TASK INSTRUCTIONS
For each line in the data below that has the word "Require", copy that line.

Records from a collection
(* ===== verification/SchedSteps.v ===== *)
(** * The virtual processor as a transition system

    The calls of the running thread and the rounds of the idle thread, in any
    order and with any arguments that C code may pass.  The theorems are about all
    states that can be reached from [st_init]. *)

From stdpp Require Import base list sets gmap.
From Stdlib Require Import Lia ZArith Sorting.Sorted.
From S2P Require Import Prelude.
From S2P Require Import Bytes.
From S2P Require Import TimeoutHeap.
From S2P Require Import Vp.
From S2P Require Import Sync.
From S2P Require Import Fair.
From S2P Require Import Sched.
From S2P Require Import SchedOps.
From S2P Require Import SchedCalls.

Local Open Scope Z_scope.

Section steps.
Context {E A : Type} `{!EventSys E, !EventSysLaws E, !Dispatch E A, !DispatchLaws E A}.
Notation vp := (@_st_vp E).
Implicit Types (s : vp) (x t m : Z) (th : _st_thread).

Lemma idle_round_ok (a : A) now secs s :
  inv s → quiet s → this_thread s = idle_thread s → answer_ok a s →
  wp (idle_round (dispatch a) now secs) (λ _, ok) ok s.
Proof.
  intros Hi Hq Hid Ha. unfold idle_round. apply wp_bind.
  eapply wp_mono; [| | apply (dispatch_ok a s Hi)]; [| done | | done].
  2: { apply idle_polls_wait; [done | done | by apply Hq]. }
  cbn beta. intros _ s2 (Hi2 & Et2 & Ei2). apply wp_bind.
  eapply wp_mono; [| | apply (check_clock_ok now secs s2 ok Hi2)]; [| done].
  cbn beta. intros _ s3 (Hi3 & l' & Hw). destruct (woke_kept _ _ _ _ Hw) as (Ei3 & Et3 & _).
  apply wp_bind, wp_gets. cbn [id].
  assert (this_thread s3 = idle_thread s3) as Hid3.
  { rewrite Et3, Ei3. cbn. by rewrite Et2, Ei2. }
  destruct (running s3 Hi3) as (th3 & Ht3 & Hs3 & _ & Hl3).
  destruct (live_idle_state _ _ _ _ Hl3 Hid3) as [_ Hc3].
  destruct (running_place s3 th3 Hi3 Ht3) as (Hpl & Hfl & _ & _).
  assert (context_place s3 (this_thread s3) (context th3) = nowhere) as Hn by (by destruct Hc3 as [-> | [-> | ->]]).
  pose proof (focus_intro s3 _ th3 Hi3 Ht3) as Hf3. rewrite Hpl, Hn in Hf3.
  apply wp_bind, (wp_upd _ _ _ _ _ _ _ _ Hf3). intros s4 E4 Hf4.
  assert (this_thread s4 = this_thread s3 ∧ idle_thread s4 = idle_thread s3) as [Et4 Ei4] by (by subst s4).
  apply (wp_switch (this_thread s3) In_idle _ _ _ _ _ Et4 Hf4); [done | | done].
  intros s5 Hp5 (Ei5 & _). rewrite Ei4 in Ei5.
  apply (live_place _ _ _ _ _ Hp5); cbn; rewrite ?Ei5; try done.
  - split; [done | by intros [_ ?]].
  - unfold state_ok. cbn. split_and!; try done. intros H. by apply (at_sleep _ _ _ Hp5) in H.
  - apply Hl3.
  - intros _. split; [by left | by right; right].
  - apply Hl3.
Qed.

(** ** Events *)
Inductive event :=
| Resume
| Usleep (usecs : Z)
| Poll (fds : list pollfd) (timeout : Z)
| Cond_new (c : Z)
| Cond_destroy (c : Z)
| Cond_wait (c timeout : Z)
| Cond_signal (c : Z) (broadcast : bool)
| Mutex_new (m : Z)
| Mutex_destroy (m : Z)
| Lock (m : Z)
| Unlock (m : Z)
| Trylock (m : Z)
| Interrupt (t : Z)
| Create (t : Z)
| Exit (rv : Z)
| Idle (a : A) (now secs : Z).

(** The rest of the call in which the thread that now runs was suspended. *)
Definition go_on (k : call) : M vp unit :=
  match k with
  | In_usleep => st_usleep_leave
  | In_cond c => st_cond_timedwait_leave c
  | In_mutex m => st_mutex_lock_leave m
  | In_poll => st_poll_leave ;; ret tt
  | In_exit => st_thread_exit_leave
  | Start | In_idle => resume ;; ret tt
  | Exited => lift Undef
  end.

YOUR SOLUTION
From stdpp Require Import base list sets gmap.
From Stdlib Require Import Lia ZArith Sorting.Sorted.
From S2P Require Import Prelude.
From S2P Require Import Bytes.
From S2P Require Import TimeoutHeap.
From S2P Require Import Vp.
From S2P Require Import Sync.
From S2P Require Import Fair.
From S2P Require Import Sched.
From S2P Require Import SchedOps.
From S2P Require Import SchedCalls.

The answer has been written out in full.